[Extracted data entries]
Lemma Index_bound (s substr : string) (m : nat) :
  strings.Index s substr = Some m -> m + String.length substr <= String.length s.
Proof.
  revert m; induction s as [|c s IH]; intros m; rewrite Index_unfold.
  - destruct substr; simpl; [intros [= <-]; simpl; lia | discriminate].
  - destruct (String.prefix substr (String c s)) eqn:P.
    + intros [= <-]. apply prefix_split in P.
      apply (f_equal String.length) in P. rewrite length_append in P. lia.
    + destruct (strings.Index s substr) as [k|]; simpl; [|discriminate].
      intros [= <-]. specialize (IH k eq_refl). simpl. lia.
Qed.

Lemma countLoop_absent (fuel : nat) (s substr : string) :
  strings.Index s substr = None -> strings.countLoop fuel s substr = 0.
Proof. intros H. destruct fuel; simpl; [reflexivity | now rewrite H]. Qed.

Lemma length_nonempty (s : string) : s <> "" -> 1 <= String.length s.
Proof. destruct s; simpl; [congruence | lia]. Qed.

Lemma Split_nonempty_sep (s sep : string) :
  sep <> "" -> strings.Split s sep = strings.genSplit (strings.Count s sep) s sep.
Proof. destruct sep; [congruence | reflexivity]. Qed.

Lemma Count_nonempty_sep (s sep : string) :
  sep <> "" -> strings.Count s sep = strings.countLoop (String.length s) s sep.
Proof. destruct sep; [congruence | reflexivity]. Qed.

(** After a separator that opens the string, the second piece of [Split] is
    the text up to the next separator. *)
Lemma Split_second (raw pre : string) :
  pre <> "" -> strings.HasPrefix raw pre = true ->
  nth_error (strings.Split raw pre) 1 = Some (firstSegment pre raw).
Proof.
  intros Hne Hpre. unfold strings.HasPrefix in Hpre.
  pose proof (prefix_split _ _ Hpre) as Hraw.
  pose proof (length_nonempty Hne) as Hlen.
  unfold firstSegment, pathAfterPrefix.
  set (rest := strings.sliceFrom (String.length pre) raw) in *.
  rewrite (Split_nonempty_sep _ Hne), (Count_nonempty_sep _ Hne).
  assert (Hl : String.length raw = S (String.length pre - 1 + String.length rest)).
  { rewrite Hraw at 1. rewrite length_append. lia. }
  rewrite Hl. cbn [strings.countLoop].
  rewrite (Index_unfold raw pre), Hpre. cbn [Nat.add].
  fold rest. cbn [strings.genSplit].
  rewrite (Index_unfold raw pre), Hpre. cbn [Nat.add nth_error].
  fold rest.
  destruct (strings.Index rest pre) as [m|] eqn:Hi.
  - pose proof (Index_bound _ _ Hi) as Hb.
    destruct (String.length pre - 1 + String.length rest) as [|f] eqn:Hf; [lia|].
    cbn [strings.countLoop]. rewrite Hi. cbn [strings.genSplit]. now rewrite Hi.
  - rewrite (countLoop_absent _ _ _ Hi).
    reflexivity.
Qed.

## What to do
Identify the lines above that contain the word "discriminate", then copy them.

## Result below
  - destruct substr; simpl; [intros [= <-]; simpl; lia | discriminate].
    + destruct (strings.Index s substr) as [k|]; simpl; [|discriminate].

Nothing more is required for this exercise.